Paris, 1815. Devant un parterre d'académiciens médusés, l'éminent naturaliste Georges Cuvier parade. Il tient entre ses mains les preuves indiscutables de l'infériorité de la race noire : le corps moulé et les excroissances génitales d'une femme Bochiman. Du «museau saillant» à la «cambrure exagérée» des reins, tout concourt à démontrer l'étroite parenté entre cette Vénus noire et l'orang-outang ou le mandrill…
La caméra d'Abdellatif Kechiche va et vient entre la froideur scientifique du savant et les visages concentrés, voire dégoûtés de l'assemblée. Elle se pose, s'éloigne et toujours revient dans un temps distendu jusqu'à l'intolérable. Intolérable, car sous l'effet de la fascination pour le morbide, ce regard voyeur et cruel devient aussi le nôtre.
UNE AFFAIRE DE REGARDS
Entre adhésion horrifiée et répulsion complaisante, le spectateur suivra jusqu'au bout non seulement cette démonstration nauséabonde, mais aussi la descente aux enfers qui aura précédé. Celle vécue par Saartjie Baartman, jeune femme arrachée à son Afrique du Sud natale pour devenir un monstre de foire finalement dépecé sur une table de dissection. Il se surprendra avec dégoût à guetter, tout comme les publics londoniens et parisiens de l'époque, les prochaines avanies, la prochaine transgression de toute humanité. Lui aussi oscillera entre contestation tiédasse et attrait pour le monstrueux.

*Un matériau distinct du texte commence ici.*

Lemma background_shows_nothing (extra : list event) :
  forallb background extra = true ->
  digests extra = 0%nat /\ sleeps extra = [] /\ loop_starts extra = 0%nat.
Proof.
  induction extra as [|e extra IH]; intros H; [now repeat split|].
  simpl in H. apply andb_true_iff in H as [He Hx].
  destruct (IH Hx) as (D & S & L).
  change (e :: extra) with ([e] ++ extra)%list.
  rewrite digests_app, sleeps_app, loop_starts_app, D, S, L.
  destruct e; try discriminate He; repeat split.
  unfold digests. simpl in *. apply negb_true_iff in He. now rewrite He.
Qed.

(** ** One pass of the loop *)

(** A length in range is slept, unless something cuts the sleep short. *)
Lemma sleep_runs (env : environment) (seconds : Z) (wake : option exn)
    (a : notifier) :
  sleepable env seconds ->
  sleep env seconds wake a =
    match wake with
    | Some e => (Raises e, a)
    | None => (Returns tt, emit (Sleep seconds) a)
    end.
Proof.
  intros [[Lo Hi] Room]. unfold sleep.
  replace (seconds <? - sleep_max)%Z with false
    by (symmetry; apply Z.ltb_ge; unfold sleep_max in *; lia).
  replace (sleep_max <? seconds)%Z with false by (symmetry; apply Z.ltb_ge; lia).
  replace (seconds <? 0)%Z with false by (symmetry; apply Z.ltb_ge; lia).
  replace (longest_sleep env <? seconds)%Z with false
    by (symmetry; apply Z.ltb_ge; lia).
  reflexivity.
Qed.
Local Open Scope string_scope.
Local Open Scope list_scope.
Local Open Scope Z_scope.

(** ** Errors, completions and effects *)

Inductive JSError :=
| Error (message : string)
| TypeError (message : string)
| HttpError (status : Z) (message : string).

Inductive Completion (A : Type) :=
| Normal (a : A)
| Throw (e : JSError).
Arguments Normal {A} a.
Arguments Throw {A} e.

#[global] Instance Completion_ret : MRet Completion := fun _ a => Normal a.
#[global] Instance Completion_bind : MBind Completion := fun _ _ f m =>
  match m with
  | Normal a => f a
  | Throw e => Throw e
  end.

(** What a request can observe of the middleware besides its result. *)
Inductive Event :=
| Call (detectorName : string)          (* [detector(ctx, options)] *)
| ConsoleLog (message : string)         (* [console.log] *)
| ConsoleError (message : string)       (* [console.error] *)
| SetCookie (name value : string).      (* [ctx.res.setCookie(name, value)] *)

Definition Eff (A : Type) : Type := list Event * Completion A.

#[global] Instance Eff_ret : MRet Eff := fun _ a => ([], Normal a).
#[global] Instance Eff_bind : MBind Eff := fun _ _ f m =>
  match m.2 with
  | Normal a => (m.1 ++ (f a).1, (f a).2)
  | Throw e => (m.1, Throw e)
  end.

Definition emit (ev : Event) : Eff unit := ([ev], Normal tt).
Definition throw {A} (e : JSError) : Eff A := ([], Throw e).
Definition lift {A} (c : Completion A) : Eff A := ([], c).

(** [try { body } catch (error) { handler }] *)
Definition try_catch {A} (body : Eff A) (handler : JSError → Eff A) : Eff A :=
  match body.2 with
  | Normal a => body
  | Throw e => (body.1 ++ (handler e).1, (handler e).2)
  end.

Definition when (b : bool) (m : Eff unit) : Eff unit :=
  if b then m else mret tt.

(** ** String primitives *)

Definition chars : string → list ascii := String.list_ascii_of_string.
Definition str : list ascii → string := String.string_of_list_ascii.

(** White space and line terminators below U+0100 that [String.prototype.trim]
    removes and that are single code units here: TAB, LF, VT, FF, CR, SP. *)
Definition isWhiteSpace (c : ascii) : bool :=
  let n := N_of_ascii c in
  ((n =? 32) || ((9 <=? n) && (n <=? 13)))%N.

(** Drop the leading, then the trailing, characters that satisfy [ws]. *)
Fixpoint dropWhileStart (ws : ascii → bool) (l : list ascii) : list ascii :=
  match l with
  | c :: l' => if ws c then dropWhileStart ws l' else l
  | [] => []
  end.

Definition trimBy (ws : ascii → bool) (l : list ascii) : list ascii :=
  rev (dropWhileStart ws (rev (dropWhileStart ws l))).

(** [s.trim()] *)
Definition trim (s : string) : string := str (trimBy isWhiteSpace (chars s)).

Definition lowerChar (c : ascii) : ascii :=
  let n := N_of_ascii c in
  if ((65 <=? n) && (n <=? 90))%N then ascii_of_N (n + 32) else c.

Definition toLowerCase (s : string) : string := str (map lowerChar (chars s)).

(** [s.split(sep)] for a one-character separator. *)
Fixpoint split (sep : ascii) (s : string) : list string :=
  match s with
  | EmptyString => [EmptyString]
  | String c s' =>
      if Ascii.eqb c sep then EmptyString :: split sep s'
      else match split sep s' with
           | piece :: pieces => String c piece :: pieces
           | [] => [String c EmptyString]
           end
  end.
(** What an ordered bulk insert does: it writes the longest prefix of the
    documents whose ids are new, and fails when that is not all of them. *)
Lemma for_each_insert_one_spec h ds c :
  ∃ res pre post c',
    for_each (pymongo.insert_one h) ds c = (res, c')
    ∧ ds = (pre ++ post)%list
    ∧ appended h pre c c'
    ∧ NoDup (Doc._id <$> pre)
    ∧ Forall (λ d, Doc._id d ∉ ids_of h c) pre
    ∧ match res with
      | Ok us => post = [] ∧ length us = length ds
      | Err e =>
          e = BulkWriteError
          ∧ ∃ d post', post = d :: post' ∧ Doc._id d ∈ ids_of h c'
      end.
Proof.
  revert c. induction ds as [|d ds IH]; intros c; simpl.
  - exists (Ok []), [], [], c.
    split; [done|]. split; [done|]. split; [apply appended_nil|].
    repeat split; constructor.
  - destruct (insert_one_spec h d c) as [[Hin E]|(Hfresh & c1 & E & Happ)].
    + exists (Err BulkWriteError), [], (d :: ds), c.
      rewrite (bind_err _ _ _ _ _ E).
      split; [done|]. split; [done|]. split; [apply appended_nil|].
      split; [constructor|]. split; [constructor|]. split; [done|]. eauto.
    + destruct (IH c1)
        as (res & pre & post & c' & E' & Hds & Happ' & Hnd & Hall & Hres).
      rewrite (bind_ok _ _ _ _ _ E).
      pose proof (appended_ids _ _ _ _ Happ) as Hids. simpl in Hids.
      assert (Forall (λ d', (Doc._id d' ∉ ids_of h c) ∧ Doc._id d' ≠ Doc._id d) pre)
        as Hall'.
      { eapply Forall_impl; [exact Hall|]. simpl. intros d' Hd'.
        rewrite Hids in Hd'.
        by apply not_elem_of_app in Hd' as [? [? _]%not_elem_of_cons]. }
      assert (NoDup (Doc._id <$> d :: pre)) as Hnd'.
      { simpl. apply NoDup_cons. split; [|done].
        rewrite list_elem_of_fmap. intros (d' & Heq & Hin).
        apply (proj1 (Forall_forall _ _) Hall' d') in Hin as [_ Hne]. congruence. }
      assert (Forall (λ d', Doc._id d' ∉ ids_of h c) (d :: pre)) as Hall''.
      { constructor; [done|]. eapply Forall_impl; [exact Hall'|].
        by intros d' [? _]. }
      pose proof (appended_trans h [d] pre c c1 c' Happ Happ') as Happ''.
      destruct res as [us|e].
      * exists (Ok (() :: us)), (d :: pre), post, c'.
        rewrite (bind_ok _ _ _ _ _ E'). destruct Hres as [Hpost Hlen].
        split; [done|]. split; [by rewrite Hds|]. split; [exact Happ''|].
        split; [exact Hnd'|]. split; [exact Hall''|].
        split; [done|]. simpl. by rewrite Hlen.
      * exists (Err e), (d :: pre), post, c'.
        rewrite (bind_err _ _ _ _ _ E').
        split; [done|]. split; [by rewrite Hds|]. split; [exact Happ''|].
        split; [exact Hnd'|]. split; [exact Hall''|]. exact Hres.
Qed.
(** * Point-in-time view over a versioned GCS bucket (repo/blob/gcs)

    A shallow embedding of [gcs_pit.go] and [gcs_versioned.go]: the
    version lister ([list], [getBlobVersions], [listBlobVersions],
    [getVersionMetadata]), the resolver ([getOlderThan],
    [newestAtUnlessDeleted]), the decorator ([ListBlobs], [getMetadata],
    [GetMetadata]) and its construction ([maybePointInTimeStore]).

    Conventions.
    - [time.Time] is an instant counted from Go's zero time, an integer;
      [IsZero], [After] and [Before] compare instants.
    - A Go [error] result is [option error]: [None] is [nil].
    - The bucket iterator is the finite sequence of object attributes it
      yields, ended by [iterator.Done] or by an error.
    - A callback is a closure: it is a function on the state it captures.
    - The [fmt.Printf] and [fmt.Println] diagnostics write to standard
      output only and take no part in any returned value; they are left
      out. *)

From Stdlib Require Import ZArith String DecimalString Sorted Lia.
From stdpp Require Import base option list strings.

Local Open Scope string_scope.
Local Open Scope list_scope.
Local Open Scope Z_scope.

(** ** time.Time *)

Module time.
Definition Time : Type := Z.

(** The zero value of [time.Time]. *)
Definition zero : Time := 0.
(** [try: body / except <catches> as e: handler e] *)
Definition try_except {A : Type} (body : M A) (catches : exn -> bool)
  (handler : exn -> M A) : M A :=
  fun st =>
    match body st with
    | (Ok a, st') => (Ok a, st')
    | (Raise e, st') => if catches e then handler e st' else (Raise e, st')
    end.

(** An attempt or a sleep takes place. *)
Definition emit (ev : event) : M unit :=
  fun st => (Ok tt, {| events := events st ++ [ev]; log := log st |}).

(** [logging.error(...)], [logging.debug(...)] *)
Definition logging (entry : log_entry) : M unit :=
  fun st => (Ok tt, {| events := events st; log := log st ++ [entry] |}).

(** [except requests.RequestException] *)
Definition is_request_exception (w : world) (e : exn) : bool :=
  match e with
  | RequestException => true
  | JSONDecodeError => json_error_is_request_exception w
  | _ => false
  end.

(** [except Exception] *)
Definition is_exception (e : exn) : bool := true.

Local Open Scope crawler_scope.
Local Open Scope result_scope.

(** ** The HTTP layer: requests sessions over urllib3's [Retry]

    The program configures this layer at lines 18-27 and calls it with
    [session.get] and [requests.get]; the layer itself is library code,
    embedded here as requests ([sessions.py], [adapters.py], [models.py])
    and urllib3 ([util/retry.py], [connectionpool.py]) have it.  Every
    request of the program is a GET, and [allow_redirects] is left at its
    default: the session follows redirects, above the attempt loop. *)

Record Retry : Type := {
  total : nat;
  backoff_factor : Z;
  status_forcelist : list Z;
  allowed_methods : list string
}.

(** Lines 19-24. *)
Definition retry_strategy : Retry := {|
  total := 5;
  backoff_factor := 1;
  status_forcelist := [429; 500; 502; 503; 504]%Z;
  allowed_methods := ["HEAD"; "GET"; "OPTIONS"]
|}.

(** The [max_retries] of an adapter that was given none
    ([DEFAULT_RETRIES = 0]). *)
Definition default_retries : Retry := {|
  total := 0;
  backoff_factor := 0;
  status_forcelist := [];
  allowed_methods := ["HEAD"; "GET"; "PUT"; "DELETE"; "OPTIONS"; "TRACE"]
|}.

Definition RETRY_AFTER_STATUS_CODES : list Z := [413; 429; 503]%Z.
Definition DEFAULT_BACKOFF_MAX : Z := 120.

Definition has_retry_after (r : response) : bool :=
  match retry_after r with Some _ => true | None => false end.

(** [Retry.is_retry("GET", status, has_retry_after)] on a [Retry] whose
    remaining [total] is [remaining]. *)
Definition is_retry (retries : Retry) (remaining : nat) (r : response) : bool :=
  existsb (String.eqb "GET") (allowed_methods retries)
  && (existsb (Z.eqb (status_code r)) (status_forcelist retries)
      || negb (remaining =? 0)%nat && has_retry_after r
         && existsb (Z.eqb (status_code r)) RETRY_AFTER_STATUS_CODES).

(** [Retry.get_backoff_time()] after [errors] consecutive failed attempts. *)
Definition get_backoff_time (retries : Retry) (errors : nat) : Z :=
  if (errors <=? 1)%nat then 0%Z
  else Z.min DEFAULT_BACKOFF_MAX
         (backoff_factor retries * 2 ^ (Z.of_nat errors - 1))%Z.

Definition sleep_backoff (retries : Retry) (errors : nat) : M unit :=
  let backoff := get_backoff_time retries errors in
  if (backoff <=? 0)%Z then ret tt else emit (Sleep backoff).

(** [Retry.sleep(response)]: a positive [Retry-After] is obeyed, otherwise
    the backoff applies. *)
Definition sleep (retries : Retry) (errors : nat) (r : option response) : M unit :=
  match r with
  | Some resp =>
      match retry_after resp with
      | Some seconds =>
          if (0 <? seconds)%Z then emit (Sleep seconds)
          else sleep_backoff retries errors
      | None => sleep_backoff retries errors
      end
  | None => sleep_backoff retries errors
  end.
(** * NakedSun core: start-up, identity transition, plugin loading, shutdown

    A shallow embedding of [src/nakedsun/core.py].  The Python code is
    sequential and effectful: it reads the environment (command line,
    configuration, file system, user database), changes the process
    identity, imports plugin modules, writes to the log and finally leaves
    through [sys.exit].  It is modelled as a state-and-exception monad over a
    [World] that carries the process identity, the working directory, the
    [pymodules] table and a chronological trace of every externally visible
    call.  Everything the code only reads is an oracle of the [Env] record, so
    the theorems hold for every file system, user database and kernel. *)

From stdpp Require Import base option list gmap strings.
From Stdlib Require Import ZArith String Ascii Lia Sorting.Sorted Sorting.Permutation.

Local Open Scope string_scope.
Local Open Scope list_scope.
Local Open Scope Z_scope.

(** ** Python values and built-ins *)

(** The values that reach [assume_uid]: [None], an [int], or a string (a
    command-line argument or a configuration entry). *)
Inductive PyVal : Type :=
| PNone
| PInt (z : Z)
| PStr (s : string).

Definition of_arg (a : option string) : PyVal :=
  match a with
  | Some s => PStr s
  | None => PNone
  end.

Definition is_None (v : PyVal) : bool :=
  match v with
  | PNone => true
  | _ => false
  end.

(** Truth value of [if v:]. *)
Definition truthy (v : PyVal) : bool :=
  match v with
  | PNone => false
  | PInt z => negb (z =? 0)
  | PStr s => negb (String.eqb s "")
  end.

(** [v == 0] *)
Definition eq_zero (v : PyVal) : bool :=
  match v with
  | PInt z => z =? 0
  | _ => false
  end.

Definition is_space (c : ascii) : bool :=
  let n := nat_of_ascii c in
  ((n =? 32) || ((9 <=? n) && (n <=? 13)))%nat.

Definition digit_of (c : ascii) : option Z :=
  let n := nat_of_ascii c in
  if ((48 <=? n) && (n <=? 57))%nat then Some (Z.of_nat n - 48) else None.

Fixpoint lstrip (s : string) : string :=
  match s with
  | String c r => if is_space c then lstrip r else s
  | EmptyString => EmptyString
  end.

Fixpoint string_rev_onto (acc s : string) : string :=
  match s with
  | String c r => string_rev_onto (String c acc) r
  | EmptyString => acc
  end.

Definition string_rev (s : string) : string := string_rev_onto "" s.

Definition strip (s : string) : string :=
  string_rev (lstrip (string_rev (lstrip s))).

Fixpoint digits_value (acc : Z) (s : string) : option Z :=
  match s with
  | String c r =>
      match digit_of c with
      | Some d => digits_value (10 * acc + d) r
      | None => None
      end
  | EmptyString => Some acc
  end.

Definition unsigned_value (s : string) : option Z :=
  match s with
  | EmptyString => None
  | _ => digits_value 0 s
  end.

(** [int(s)] for a string: surrounding blanks, an optional sign, decimal
    digits; [None] stands for [ValueError]. *)
Definition int_of_str (s : string) : option Z :=
  match strip s with
  | String "-" r => Z.opp <$> unsigned_value r
  | String "+" r => unsigned_value r
  | t => unsigned_value t
  end.

(** [int(v)]; [None] stands for [TypeError] or [ValueError]. *)
Definition py_int (v : PyVal) : option Z :=
  match v with
  | PNone => None
  | PInt z => Some z
  | PStr s => int_of_str s
  end.

(** [s.startswith(p)] and [s.endswith(p)] *)
Definition startswith (s p : string) : bool := String.prefix p s.

Definition endswith (s p : string) : bool :=
  let n := String.length s in
  let m := String.length p in
  if (m <=? n)%nat then String.eqb (String.substring (n - m) m s) p else false.

(** [s[:-3]] *)
Definition drop_last3 (s : string) : string :=
  String.substring 0 (String.length s - 3) s.

(** [os.path.join(a, b)] of [posixpath]. *)
Definition os_path_join (a b : string) : string :=
  if startswith b "/" then b
  else if String.eqb a "" || endswith a "/" then a +:+ b
  else a +:+ "/" +:+ b.

(** [sorted] on strings: the order is [String.leb], the order of [str]
    comparison on byte strings. *)
Fixpoint insert_sorted (x : string) (l : list string) : list string :=
  match l with
  | [] => [x]
  | y :: l' => if String.leb x y then x :: l else y :: insert_sorted x l'
  end.

Fixpoint sorted (l : list string) : list string :=
  match l with
  | [] => []
  | x :: l' => insert_sorted x (sorted l')
  end.

Definition le_str (a b : string) : Prop := String.leb a b = true.

(** ** Exceptions, results and the world *)

Inductive Exn : Type :=
| SystemExit (code : Z)        (* raised by [sys.exit] *)
| SystemCopyover               (* [nakedsun.mudsys.SystemCopyover] *)
| KeyboardInterrupt
| PyException (what : string). (* any other exception deriving from [Exception] *)

Inductive Res (A : Type) : Type :=
| Ret (a : A)
| Raise (e : Exn).
Arguments Ret {A} a.
Arguments Raise {A} e.

(** Exit status of the interpreter when [main] ends with [r]: the code of an
    uncaught [SystemExit], 1 for any other uncaught exception. *)
Definition exit_status {A} (r : Res A) : Z :=
  match r with
  | Ret _ => 0
  | Raise (SystemExit c) => c
  | Raise _ => 1
  end.

Inductive Level : Type :=
| DEBUG | INFO | WARNING | ERROR | CRITICAL | EXCEPTION | TODO | NAKED.

(** A log message keeps the format string of the source and the tuple it is
    applied to with [%]. *)
Record Msg : Type := Fmt { fmt : string; fmt_args : list PyVal }.

Record PyModule : Type := Module_ { mod_name : string }.

Inductive Event : Type :=
| EvLogInitialize (color : bool) (level path : string)
| EvLog (lvl : Level) (m : Msg)
| EvLogLine
| EvLogShutdown
| EvChdir (path : string)
| EvSettingsInitialize
| EvNetworkInitialize (addr http_addr : option string)
| EvAssumeUid (uid gid umask : PyVal)   (* entry into [assume_uid] *)
| EvSetuid (uid : Z)
| EvSetgid (gid : Z)
| EvUmask (mask : Z)
| EvImportStmt (name : string)          (* an [import] statement *)
| EvInject (name : string)              (* [sys.modules[name] = module] *)
| EvSysPathInsert (path : string)
| EvImport (name : string)              (* [__import__(name)] *)
| EvSignal                              (* [signal.signal(SIGHUP, signal_HUP)] *)
| EvEngineStart
| EvPrint (s : string)
| EvHooksRun (name : string).

(** Identity of the process as the code observes it. *)
Record Proc : Type := MkProc { p_uid : Z; p_gid : Z; p_umask : Z }.

Record World : Type := MkWorld {
  proc : Proc;
  cwd : string;
  pymodules : gmap string PyModule;
  trace : list Event
}.

Definition set_proc (p : Proc) (w : World) : World :=
  MkWorld p (cwd w) (pymodules w) (trace w).
Definition set_cwd (d : string) (w : World) : World :=
  MkWorld (proc w) d (pymodules w) (trace w).
Definition set_pymodules (m : gmap string PyModule) (w : World) : World :=
  MkWorld (proc w) (cwd w) m (trace w).
Definition add_event (e : Event) (w : World) : World :=
  MkWorld (proc w) (cwd w) (pymodules w) (trace w ++ [e]).

Definition M (A : Type) : Type := World -> Res A * World.

Definition ret {A} (a : A) : M A := fun w => (Ret a, w).

Definition bind {A B} (m : M A) (k : A -> M B) : M B :=
  fun w =>
    match m w with
    | (Ret a, w') => k a w'
    | (Raise e, w') => (Raise e, w')
    end.

Definition raise {A} (e : Exn) : M A := fun w => (Raise e, w).

Notation "x <- m ;; k" := (bind m (fun x => k))
  (at level 100, m at next level, right associativity, only parsing).
Notation "m ;;; k" := (bind m (fun _ => k))
  (at level 100, right associativity, only parsing).

Definition emit (e : Event) : M unit := fun w => (Ret tt, add_event e w).

(** Reading and updating the world. *)
Definition gets {A} (f : World -> A) : M A := fun w => (Ret (f w), w).
Definition modify (f : World -> World) : M unit := fun w => (Ret tt, f w).

Definition get_world : M World := gets (fun w => w).

Definition when (b : bool) (m : M unit) : M unit := if b then m else ret tt.

(** The logger and [sys.exit]. *)
Definition log (lvl : Level) (m : Msg) : M unit := emit (EvLog lvl m).
Definition log_shutdown : M unit := emit EvLogShutdown.
Definition log_line : M unit := emit EvLogLine.
Definition sys_exit {A} (code : Z) : M A := raise (SystemExit code).

(** [try: m except ...: h]: [h e] is the handler of the first [except]
    clause that matches [e], if any. *)
Definition try_except {A} (m : M A) (h : Exn -> option (M A)) : M A :=
  fun w =>
    match m w with
    | (Raise e, w') =>
        match h e with
        | Some k => k w'
        | None => (Raise e, w')
        end
    | r => r
    end.

Fixpoint for_each {A} (f : A -> M unit) (l : list A) : M unit :=
  match l with
  | [] => ret tt
  | x :: l' => f x ;;; for_each f l'
  end.

(** ** The environment *)

(** What the code reads but does not own.  Paths are interpreted against
    the working directory, which is passed first. *)
Record Env : Type := MkEnv {
  version : string;                       (* [nakedsun.version] *)
  do_uid : bool;                          (* [hasattr(os, "getuid")] *)
  has_SIGHUP : bool;                      (* [hasattr(signal, 'SIGHUP')] *)
  settings_get : string -> PyVal;         (* [nakedsun.settings.get] *)
  attr_name : string -> string;           (* [getattr(nakedsun, n).__name__] *)
  getpwnam : string -> option Z;          (* [pw_uid]; [None] is [KeyError] *)
  getpwuid : Z -> option string;          (* [pw_name]; [None] is [KeyError] *)
  getgrnam : string -> option Z;
  getgrgid : Z -> option string;
  os_setuid : Proc -> Z -> option Z;      (* [None] is [OSError]; otherwise
                                             what [os.getuid()] returns next *)
  os_setgid : Proc -> Z -> option Z;
  realpath : string -> string -> string;
  path_exists : string -> string -> bool;
  path_isfile : string -> string -> bool;
  path_isdir : string -> string -> bool;
  listdir : string -> string -> list string;
  import_ok : gmap string PyModule -> string -> bool;
                                          (* [false]: the import raises *)
  engine_outcome : option Exn             (* how [pants.engine.start()] ends:
                                             [None] is a normal return *)
}.

(** The parsed command line. *)
Record Args : Type := MkArgs {
  a_lib : string;
  a_addr : option string;
  a_http_addr : option string;
  a_log : string;
  a_level : string;
  a_color : bool;
  a_uid : option string;
  a_gid : option string;
  a_umask : option string;
  a_early : bool
}.

Section Core.

Variable env : Env.

Definition os_getuid : M Z := gets (fun w => p_uid (proc w)).
Definition os_getgid : M Z := gets (fun w => p_gid (proc w)).
Definition os_getcwd : M string := gets cwd.

Definition os_path_exists (p : string) : M bool :=
  gets (fun w => path_exists env (cwd w) p).

(** [os.path.abspath(p)]: the working directory is already normalised. *)
Definition os_path_abspath (p : string) : M string :=
  gets (fun w => os_path_join (cwd w) p).

(** ** [assume_uid] *)

(** [if v is None: v = nakedsun.settings.get(key)] *)
Definition or_setting (v : PyVal) (key : string) : PyVal :=
  if is_None v then settings_get env key else v.

(** [try: v = int(v) except (TypeError, ValueError): pass] *)
Definition try_int (v : PyVal) : PyVal :=
  match py_int v with
  | Some z => PInt z
  | None => v
  end.

Definition invalid_umask (umask : PyVal) : Msg :=
  Fmt "Invalid value for umask %r." [umask].
Definition assuming_umask (umask old : Z) : Msg :=
  Fmt "Assuming the umask %04o (old was %04o)." [PInt umask; PInt old].

(** Lines 81-88: the umask is an [int] or is dropped, with a warning when it
    was a non-empty value. *)
Definition resolve_umask (umask : PyVal) : M (option Z) :=
  let umask := or_setting umask "umask" in
  match py_int umask with
  | Some z => ret (Some z)
  | None =>
      when (truthy umask) (log WARNING (invalid_umask umask)) ;;;
      ret None
  end.

(** Lines 103-120: [os.setuid] when the uid differs, with its [OSError]
    handler. *)
Definition set_uid (uid : Z) : M unit :=
  cur <- os_getuid ;;
  if cur =? uid then ret tt
  else
    emit (EvSetuid uid) ;;;
    w <- get_world ;;
    match os_setuid env (proc w) uid with
    | Some u =>
        modify (fun w => set_proc (MkProc u (p_gid (proc w)) (p_umask (proc w))) w) ;;;
        match getpwuid env uid with
        | Some name => log INFO (Fmt "Assuming the UID %d (%s)." [PInt uid; PStr name])
        | None => log INFO (Fmt "Assuming the UID %d." [PInt uid])
        end
    | None =>
        match getpwuid env uid with
        | Some name =>
            log CRITICAL (Fmt "Unable to assume the UID %d (%s)." [PInt uid; PStr name])
        | None => log CRITICAL (Fmt "Unable to assume the UID %d." [PInt uid])
        end ;;;
        log_shutdown ;;;
        sys_exit 1
    end.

C'est en cela que la Vénus noire d'Abdellatif Kechiche est d'une rare radicalité. Non pas parce qu'elle dénonce la légitimation naturaliste de la colonisation de manière (trop) martelée et l'hypersexualisation de la femme noire pour en justifier l'exploitation, mais parce qu'elle interroge par processus d'identification l'homme «civilisé» d'aujourd'hui. Le film se clôt d'ailleurs sur des images d'archives datant de 2002, année où la France accepte enfin de restituer à son pays d'origine la dépouille de la «Vénus hottentote», exposée jusqu'en 1974 au Musée de l'homme à Paris.
CINÉMA DE LA SENSATION
Si Abdellatif Kechiche doit sans aucun doute cette insoutenable prouesse à la stupéfiante Yahima Torres — une inconnue repérée dans une rue de Belleville — et à son usage lancinant de la durée, il la doit aussi à la distance qu'il a su garder. Icône de souffrance ravalée et de grâce piétinée, Saartjie Baartman ne devient jamais martyre univoque. Hébétée par l'alcool et un fatalisme désespéré, elle se refuse de bout en bout au portrait psychologique détaillé et à la compassion qu'il pourrait éveiller. Le réalisateur interdit ainsi, avant même qu'elle ne puisse s'installer, la facilité de l'empathie. Même pour le spectateur, cette femme reste une énigme, entre douleur et étrangeté.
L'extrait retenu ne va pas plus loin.